8 Per un elenco completo dei testi attribuibili a Errardo di Aichelburg si rimanda alla bibliografia finale.
9 Museo Civico del Risorgimento di Modena, busta “Guerre coloniali”, fasc. 5, sottofasc. 3; Biblioteca Forteguerriana di Pistoia – Fondo Peleo Bacci, busta XII, fasc. 11a, 11b, 11c; Museo del Risorgimento di Milano – Archivio della fondazione G. Castellini, cartella 7, pos. 20663; cartella 17, pos. 25093; Fondo Privato [inedito]; Altre fotografie sono state segnalate dal prof. Luigi Goglia (1989, 50, nota 79) presso la Fototeca del Museo Africano di Roma.
10La storiografica indica nei fotografi Luigi Fiorillo, Mauro Ledru, i fratelli Nicotra e Luigi Naretti i primi professionisti italiani che fotografarono la colonia. Anche Naretti aveva nel suo catalogo diversi capi eritrei, sprovvisti però della descrizione biografica (S. Palma, «Fotografia di una colonia: L’Eritrea di Luigi Naretti (1885-1900)», Quaderni storici, 109, a. 37, fasc. 1, aprile 2002, p. 87).
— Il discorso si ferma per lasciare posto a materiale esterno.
(** * loki: command sanitizer, process invocation and assessment tools

    A shallow embedding of the parts of the repository that decide how a
    command string is vetted and run, how the outcome of an external process
    is turned into a result, and how assessment identifiers are derived:

    - [src/main.py]: [_sanitize_command], [execute_bash_command],
      [_execute_devtools_script];
    - [src/tools/generic_cmd.py]: [execute_linux_command];
    - [src/tools/python-tools/analysis.py]: [start_full_assessment],
      [get_assessment_status].

    A Python [str] is a Rocq [string], one [ascii] per character; the text
    functions below follow Python on ASCII text (characters above 127 are
    kept as they are and are never white space).  What the code obtains from
    outside the repository (the child process, the file system, the JSON
    decoder, the home directory) enters as section variables, and the
    object FastMCP passes to a tool as its context as an argument. *)

From Stdlib Require Import String Ascii List ZArith Bool Lia.
From Stdlib Require Import Numbers.DecimalString.
Import ListNotations.
Open Scope string_scope.
Set Warnings "-register-all".

(* ================================================================== *)
(** * Part I: the embedding *)
(* ================================================================== *)

(** ** Python string operations used by the sources *)
Module PyStr.

(** [s.startswith(p)] *)
Fixpoint startswith (s p : string) {struct p} : bool :=
  match p, s with
  | EmptyString, _ => true
  | String _ _, EmptyString => false
  | String b p', String a s' => Ascii.eqb a b && startswith s' p'
  end.

(** [needle in hay] for two strings: some suffix of [hay] starts with
    [needle]. *)
Fixpoint contains (needle hay : string) : bool :=
  startswith hay needle ||
  match hay with
  | EmptyString => false
  | String _ hay' => contains needle hay'
  end.

(** [str.isspace] on one ASCII character: TAB, LF, VT, FF, CR, the four
    separators FS, GS, RS, US, and the space. *)
Definition isspace (c : ascii) : bool :=
  let n := nat_of_ascii c in
  ((9 <=? n) && (n <=? 13) || (28 <=? n) && (n <=? 32))%nat.

Fixpoint lstrip (s : string) : string :=
  match s with
  | EmptyString => EmptyString
  | String c s' => if isspace c then lstrip s' else s
  end.

(** Drops trailing white space: a character is kept when it is not white
    space or when something is kept after it. *)
Fixpoint rstrip (s : string) : string :=
  match s with
  | EmptyString => EmptyString
  | String c s' =>
      match rstrip s' with
      | EmptyString => if isspace c then EmptyString else String c EmptyString
      | r => String c r
      end
  end.

(** [s.strip()] *)
Definition strip (s : string) : string := rstrip (lstrip s).

Definition is_lower (c : ascii) : bool :=
  let n := nat_of_ascii c in ((97 <=? n) && (n <=? 122))%nat.

Definition upper_char (c : ascii) : ascii :=
  if is_lower c then ascii_of_nat (nat_of_ascii c - 32) else c.

(** [s.upper()] *)
Fixpoint upper (s : string) : string :=
  match s with
  | EmptyString => EmptyString
  | String c s' => String (upper_char c) (upper s')
  end.

(** [s.replace(old, new)] for one-character [old] and [new]. *)
Fixpoint replace_char (old new : ascii) (s : string) : string :=
  match s with
  | EmptyString => EmptyString
  | String c s' =>
      String (if Ascii.eqb c old then new else c) (replace_char old new s')
  end.

(** [str(n)] for an [int]. *)
Definition str_of_Z (n : Z) : string := NilZero.string_of_int (Z.to_int n).

(** [s[:n]] *)
Definition take (n : nat) (s : string) : string := substring 0 n s.

(** [any(p(x) for x in l)] *)
Definition any {A : Type} (p : A -> bool) (l : list A) : bool := existsb p l.

End PyStr.

(** ** Exceptions

    The exception classes the modelled code raises or catches, each with the
    text [str(e)] gives.  [TimeoutExpired] also carries what the child
    had written when it was stopped.  [AttributeError] is what the
    evaluation of [obj.name] raises when the object has nothing of that
    name.  [OtherException] stands for any other subclass of
    [Exception]. *)
Inductive exn : Type :=
| ValueError (msg : string)
| ToolError (msg : string)
| TimeoutExpired (msg : string) (output stderr : string)
| FileNotFoundError (msg : string)
| AttributeError (msg : string)
| OtherException (msg : string).

Definition str_of_exn (e : exn) : string :=
  match e with
  | ValueError m | ToolError m | FileNotFoundError m | OtherException m => m
  | AttributeError m => m
  | TimeoutExpired m _ _ => m
  end.

(** A computation that returns a value or raises. *)
Definition result (A : Type) : Type := (exn + A)%type.

(** ** [shlex.split(command)]

    The standard tokenizer as [shlex.split] configures it: POSIX mode,
    [whitespace_split] on, no comment characters, no punctuation characters.
    The reader is the state machine of [shlex.read_token]; every token is
    read starting in the white space state. *)
Module Shlex.

(** [self.state]: white space, inside a word (the state named a), a
    quote character, or the escape character together with
    [escapedstate], the state to come back to. *)
Inductive state : Type :=
| InSpace
| InWord
| InQuote (q : ascii)
| InEscape (escapedstate : state).

(** [self.whitespace]: space, TAB, CR, LF. *)
Definition is_whitespace (c : ascii) : bool :=
  let n := nat_of_ascii c in
  ((n =? 32) || (n =? 9) || (n =? 13) || (n =? 10))%nat.

(** [self.quotes]: the single and the double quote. *)
Definition is_quote (c : ascii) : bool :=
  let n := nat_of_ascii c in ((n =? 39) || (n =? 34))%nat.
(** The same for the two outer menus, leaving [interactive_creation]
    folded. *)
Ltac menu_unfold_outer :=
  cbv beta iota zeta delta
    [main interactive_menu interactive_mymlops_project print_header_for
     print_divider status read_choice read_input load_app_config cprint cbind
     cret clift console_world inputs_read service_calls console_out].

Section MenuFacts.
Context {World : Type} `{!Console World}.
Local Arguments interactive_creation : simpl never.
Local Arguments dict_get : simpl never.

(** What one run of [interactive_creation] adds: at most one line read and
    at most one call, and a call only for the choices 1, 2 and 3. *)
Lemma interactive_creation_effects cfg s :
  ∃ extra ins,
    service_calls (interactive_creation cfg s).2 = service_calls s ++ extra ∧
    inputs_read (interactive_creation cfg s).2 = inputs_read s ++ ins ∧
    (length extra ≤ 1)%nat ∧ (length ins ≤ 1)%nat ∧
    (extra ≠ [] →
     ∃ c, ins = [c] ∧ or_default (str_strip c) "1" ∈ ["1"; "2"; "3"]).
Proof.
  destruct s as [w ins0 calls0 out0]. menu_unfold.
  destruct (input w) as [[raw|e] w1]; cbn.
  2: { exists [], []. rewrite !app_nil_r. split_and!; cbn; done || lia. }
  destruct (String.eqb (or_default (str_strip raw) "1") "1") eqn:H1;
    [apply String.eqb_eq in H1; rewrite ?H1|
     destruct (String.eqb (or_default (str_strip raw) "1") "2") eqn:H2;
       [apply String.eqb_eq in H2; rewrite ?H2|
        destruct (String.eqb (or_default (str_strip raw) "1") "3") eqn:H3;
          [apply String.eqb_eq in H3; rewrite ?H3|]]];
    cbn;
    repeat match goal with
           | |- context [dict_get ?d ?k ?x] => destruct (dict_get d k x) as [?|?]; cbn
           | |- context [create_resource_group ?a ?b ?c ?x] =>
               destruct (create_resource_group a b c x) as [[[]|?] ?]; cbn
           | |- context [delete_resource_group ?a ?b ?x] =>
               destruct (delete_resource_group a b x) as [[[]|?] ?]; cbn
           end;
    first
      [ exists [], [raw]; rewrite ?app_nil_r; split_and!; cbn; done || lia
      | eexists [_], [raw]; split_and!; [reflexivity|reflexivity|cbn; lia|cbn; lia|];
        intros _; exists raw; split; [done|];
        first [rewrite H1 | rewrite H2 | rewrite H3];
        repeat first [apply list_elem_of_here | apply list_elem_of_further] ].
Qed.
(** X9. [decide] is first-match over the rules that apply to the step.
    It answers the [then] of a rule exactly when that rule fires and every
    rule before it is passed over (it is for another step, or its [when]
    is falsy or raises); it answers nothing exactly when every rule is
    passed over; it has no answer exactly when the tokenizer is caught in
    its loop on a rule that applies, every rule before being passed over.
    The rules for other steps can be left out without changing the
    answer. *)
Theorem decide_first_match (fuel : nat) (preconditions : list policy_engine.precondition)
    (step context : py.dict) :
  let answer := policy_engine.decide fuel preconditions step context in
  (forall d, answer = Some (Some d) <->
     exists pre prec post,
       preconditions = (pre ++ prec :: post)%list /\
       Forall (passed fuel step context) pre /\
       fires fuel step context prec /\ policy_engine.then_ prec = d) /\
  (answer = Some None <-> Forall (passed fuel step context) preconditions) /\
  (answer = None <->
     exists pre prec post,
       preconditions = (pre ++ prec :: post)%list /\
       Forall (passed fuel step context) pre /\ stuck fuel step prec) /\
  answer = policy_engine.decide fuel
             (filter (fun p => applicable p step) preconditions) step context.
Proof.
  cbv zeta. split; [|split; [|split]].
  - intros d. split.
    + intros H. pose proof (decide_decided fuel step context preconditions) as D.
      rewrite H in D. inversion D as [|pre prec post E Hpre Hfire E2|]; subst.
      exists pre, prec, post. auto.
    + intros [pre [prec [post [-> [Hpre [Hfire <-]]]]]]. apply decide_first; assumption.
  - split.
    + intros H. pose proof (decide_decided fuel step context preconditions) as D.
      rewrite H in D. inversion D. assumption.
    + apply decide_none.
  - split.
    + intros H. pose proof (decide_decided fuel step context preconditions) as D.
      rewrite H in D. inversion D as [| |pre prec post E Hpre Hst]; subst.
      exists pre, prec, post. auto.
    + intros [pre [prec [post [-> [Hpre Hst]]]]]. apply decide_stuck; assumption.
  - apply decide_applicable.
Qed.

(** ** Comparisons and connectives *)

Section EvalComparisons.
Import policy_engine.
Import rules.

Variable context step : py.dict.

Lemma operand_eqb tok : operand tok ->
  String.eqb tok "(" = false /\ String.eqb tok ")" = false /\
  String.eqb tok "==" = false /\ String.eqb tok "!=" = false /\
  String.eqb tok "in" = false /\ String.eqb tok "not" = false /\
  String.eqb tok "and" = false /\ String.eqb tok "or" = false.
Proof.
  unfold operand. simpl. intros H.
  repeat split; apply String.eqb_neq; intros E; apply H; subst; tauto.
Qed.

Lemma operand_bool b : operand (str_of_bool b).
Proof. destruct b; unfold operand; simpl; intuition discriminate. Qed.

Lemma operand_plain tok : operand tok -> plain tok.
Proof. unfold operand, plain. simpl. tauto. Qed.

Lemma connective_plain k : plain (connective_token k).
Proof. destruct k; unfold plain; simpl; intuition discriminate. Qed.

Lemma plain_eqb tok : plain tok ->
  String.eqb tok "==" = false /\ String.eqb tok "!=" = false /\
  String.eqb tok "in" = false /\ String.eqb tok "not" = false.
Proof.
  unfold plain. simpl. intros H.
  repeat split; apply String.eqb_neq; intros E; apply H; subst; tauto.
Qed.

Lemma operand_comparison o : String.eqb (comparison_token o) "(" = false /\
  String.eqb (comparison_token o) ")" = false.
Proof. destruct o; split; reflexivity. Qed.

Lemma parse_bool b : _parse_value (str_of_bool b) context step = Ret (py.PBool b).
Proof. destruct b; reflexivity. Qed.

(** No parenthesis: the scan finds no group. *)
Lemma scan_parens_flat tokens : forall i lvl ps,
  Forall (fun t => String.eqb t "(" = false /\ String.eqb t ")" = false) tokens ->
  scan_parens tokens i lvl ps = Level lvl.
Proof.
  induction tokens as [|t r IH]; intros i lvl ps H; [reflexivity|].
  inversion H as [|? ? [H1 H2] Hr]; subst. cbn [scan_parens]. rewrite H1, H2.
  apply IH. exact Hr.
Qed.

Lemma op_at_plain tokens i :
  plain (nth i tokens "") ->
  String.eqb (nth (S i) tokens "") "in" = false ->
  op_at tokens i = None.
Proof.
  intros Ho Hn. apply plain_eqb in Ho.
  destruct Ho as [H1 [H2 [H3 H4]]].
  unfold op_at. rewrite H1, H2, H3.
  replace (match slice i (i + 2) tokens with
           | [a; b] => String.eqb a "not" && String.eqb b "in"
           | _ => false
           end) with false; [rewrite !andb_false_r; reflexivity|].
  unfold slice. replace (i + 2 - i) with 2 by lia.
  revert i H1 H2 H3 H4 Hn. induction tokens as [|t r IH]; intros i H1 H2 H3 H4 Hn.
  - destruct i; reflexivity.
  - destruct i as [|i].
    + simpl in *. destruct r as [|t2 [|t3 r]]; try reflexivity; simpl in *;
        rewrite H4; reflexivity.
    + simpl. apply IH; assumption.
Qed.

Lemma op_at_comparison tokens i o :
  nth i tokens "" = comparison_token o ->
  op_at tokens i = Some (match o with Equal => OpEq | Differs => OpNe end).
Proof.
  intros H. unfold op_at. rewrite H. destruct o; reflexivity.
Qed.

(** One round of the comparison loop on [pre ++ a o b ++ post] when no
    operator stands in [pre]. *)
Lemma reduce_round fuel pre a o b post x y :
  Forall plain pre -> plain a ->
  _parse_value a context step = Ret x -> _parse_value b context step = Ret y ->
  reduce_comparisons (S fuel) (pre ++ a :: comparison_token o :: b :: post)%list context step
  = reduce_comparisons fuel (pre ++ str_of_bool (compare o x y) :: post)%list context step.
Proof.
  intros Hpre Ha Hx Hy. cbn [reduce_comparisons].
  set (tokens := (pre ++ a :: comparison_token o :: b :: post)%list).
  assert (Hlen : List.length tokens = List.length pre + 3 + List.length post).
  { subst tokens. rewrite length_app. simpl. lia. }
  assert (Hop : first_op tokens 0 (List.length tokens)
                = Some (S (List.length pre),
                        match o with Equal => OpEq | Differs => OpNe end)).
  { assert (G : forall k i, i + k = S (List.length pre) -> 
                first_op tokens i (k + 2 + List.length post)
                = Some (S (List.length pre),
                        match o with Equal => OpEq | Differs => OpNe end)).
    { induction k as [|k IHk]; intros i Hi.
      - rewrite Nat.add_0_r in Hi. subst i. cbn [Nat.add first_op].
        rewrite (op_at_comparison tokens (S (List.length pre)) o); [reflexivity|].
        subst tokens. rewrite app_nth2 by lia.
        replace (S (List.length pre) - List.length pre) with 1 by lia. reflexivity.
      - cbn [Nat.add first_op]. rewrite op_at_plain.
        + apply IHk. lia.
        + subst tokens. destruct (Nat.eq_dec i (List.length pre)) as [->|Hne].
          * rewrite app_nth2 by lia. rewrite Nat.sub_diag. exact Ha.
          * rewrite app_nth1 by lia. rewrite Forall_forall in Hpre. apply Hpre.
            apply nth_In. lia.
        + subst tokens. destruct (Nat.eq_dec (S i) (List.length pre)) as [E|Hne].
          * rewrite app_nth2 by lia. rewrite E, Nat.sub_diag. simpl.
            apply plain_eqb in Ha. tauto.
          * destruct (Nat.eq_dec i (List.length pre)) as [->|Hne2].
            -- rewrite app_nth2 by lia.
               replace (S (List.length pre) - List.length pre) with 1 by lia.
               destruct o; reflexivity.
            -- rewrite app_nth1 by lia.
               assert (Ho : plain (nth (S i) pre "")).
               { rewrite Forall_forall in Hpre. apply Hpre. apply nth_In. lia. }
               apply plain_eqb in Ho. tauto. }
    rewrite Hlen. replace (List.length pre + 3 + List.length post)
      with (S (List.length pre) + 2 + List.length post) by lia.
    apply G. lia. }
  rewrite Hop.
  assert (Hi0 : Nat.eqb (S (List.length pre)) 0 = false) by reflexivity.
  assert (Hi1 : Nat.eqb (S (List.length pre)) (List.length tokens - 1) = false)
    by (apply Nat.eqb_neq; lia).
  assert (Hl : nth (S (List.length pre) - 1) tokens "" = a).
  { subst tokens. rewrite app_nth2 by lia.
    replace (S (List.length pre) - 1 - List.length pre) with 0 by lia. reflexivity. }
  assert (Hr : nth (S (List.length pre) + 1) tokens "" = b).
  { subst tokens. rewrite app_nth2 by lia.
    replace (S (List.length pre) + 1 - List.length pre) with 2 by lia. reflexivity. }
  assert (Hnew : (firstn (S (List.length pre) - 1) tokens ++
                  [str_of_bool (compare o x y)] ++
                  skipn (S (List.length pre) + 2) tokens)%list
                 = (pre ++ str_of_bool (compare o x y) :: post)%list).
  { subst tokens. cbn [app].
    replace (S (List.length pre) - 1) with (List.length pre + 0) by lia.
    rewrite firstn_app_2. cbn [firstn]. rewrite app_nil_r.
    replace (S (List.length pre) + 2) with (List.length pre + 3) by lia.
    rewrite skipn_app, skipn_all2 by lia.
    replace (List.length pre + 3 - List.length pre) with 3 by lia. reflexivity. }
  destruct o; cbn [compare] in *; rewrite Hi0, Hi1, Hl, Hr, Hx, Hy; cbn [orb bind];
    rewrite Hnew; reflexivity.
Qed.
11Ciò emerge chiaramente dalla lettera prima citata (nota 5), inviata dal capitano al segretario particolare Peleo Bacci, residente ad Asmara. Prima dei saluti di forma infatti, di Aichelburg chiede a Bacci di “pregare De Rossi voler[gli] comunicare quei dati biografici di quei due messeri” da lui fotografati poco tempo prima nella capitale. Il riferimento è ovviamente alle informazioni biografiche raccolte dai funzionari coloniali nei registri di cui si è parlato. Giuseppe De Rossi, infatti, in quel periodo curava proprio i rapporti con diversi “capi” eritrei, fra cui alcuni fotografati da Errardo di Aichelburg. Si veda ad esempio il fascicolo sul däğğač Fanta, compilato da De Rossi e conservato nell’Archivio Centrale di Stato di Roma – Fondo Martini, Busta 16.
12Il primo governatore civile fu Oreste Baratieri che però era in realtà un generale dell’esercito. Il suo governatorato si caratterizzò per una forte impronta militaristica che si concluse con la sconfitta ad Adwa (1 marzo 1896).
13A suggellare il cambiamento in senso civile fu il nuovo ordinamento organico della colonia approvato con regio decreto n°48 dell’11 febbraio 1900 (Gazzetta Ufficiale del Regno d’Italia n° 50 del 1 marzo 1900, pp. 794-813).
14Da tutte le immagini che ho raccolto ho potuto estrapolare una dozzina di categorie: autoritratti, militari italiani in Eritrea, personalità “indigene”, donne dell’Eritrea, “tipi” eritrei, ascari, bambini eritrei, usi e costumi, animali, archeologia eritrea, pittura eritrea, paesaggi e vedute.